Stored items

Definition processResponseVarBinds (f : follow) (h : Z) (e : option indication) (PDU : option pdu) : G unit :=
  match f with
  | Once app =>
      match PDU with
      | None => cbFun app h e 0 0 (Bindings []);; mret tt
      | Some p =>
          i ← liftR (getErrorIndex p true);
          cbFun app h e (errorStatus p) i (Bindings (varBinds p));; mret tt
      end
  | NextWalk w =>
      match e, PDU with
      | Some _, _ => cbFun (w_app w) h e 0 0 (Bindings []);; mret tt
      | None, None => raise AttributeError
      | None, Some p =>
          advance w h (v2c_getVarBindTable (w_reqPDU w) p) p
            (λ r, getNextVarBinds r (Some (varBinds (w_reqPDU w)))) NextWalk
      end
  | BulkWalk nonRepeaters maxRepetitions w =>
      match e, PDU with
      | Some _, _ => cbFun (w_app w) h e 0 0 (Bindings []);; mret tt
      | None, None => raise AttributeError
      | None, Some p =>
          (* [nonRepeaters] is read again from the request once there is a row *)
          advance w h (bulk_getVarBindTable (w_reqPDU w) p) p (bulk_row (w_reqPDU w))
            (BulkWalk (getNonRepeaters (w_reqPDU w)) maxRepetitions)
      end
  end.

Exercise objective — All of the records shown above should be reproduced exactly.

Solution to this problem —
Definition processResponseVarBinds (f : follow) (h : Z) (e : option indication) (PDU : option pdu) : G unit :=
  match f with
  | Once app =>
      match PDU with
      | None => cbFun app h e 0 0 (Bindings []);; mret tt
      | Some p =>
          i ← liftR (getErrorIndex p true);
          cbFun app h e (errorStatus p) i (Bindings (varBinds p));; mret tt
      end
  | NextWalk w =>
      match e, PDU with
      | Some _, _ => cbFun (w_app w) h e 0 0 (Bindings []);; mret tt
      | None, None => raise AttributeError
      | None, Some p =>
          advance w h (v2c_getVarBindTable (w_reqPDU w) p) p
            (λ r, getNextVarBinds r (Some (varBinds (w_reqPDU w)))) NextWalk
      end
  | BulkWalk nonRepeaters maxRepetitions w =>
      match e, PDU with
      | Some _, _ => cbFun (w_app w) h e 0 0 (Bindings []);; mret tt
      | None, None => raise AttributeError
      | None, Some p =>
          (* [nonRepeaters] is read again from the request once there is a row *)
          advance w h (bulk_getVarBindTable (w_reqPDU w) p) p (bulk_row (w_reqPDU w))
            (BulkWalk (getNonRepeaters (w_reqPDU w)) maxRepetitions)
      end
  end.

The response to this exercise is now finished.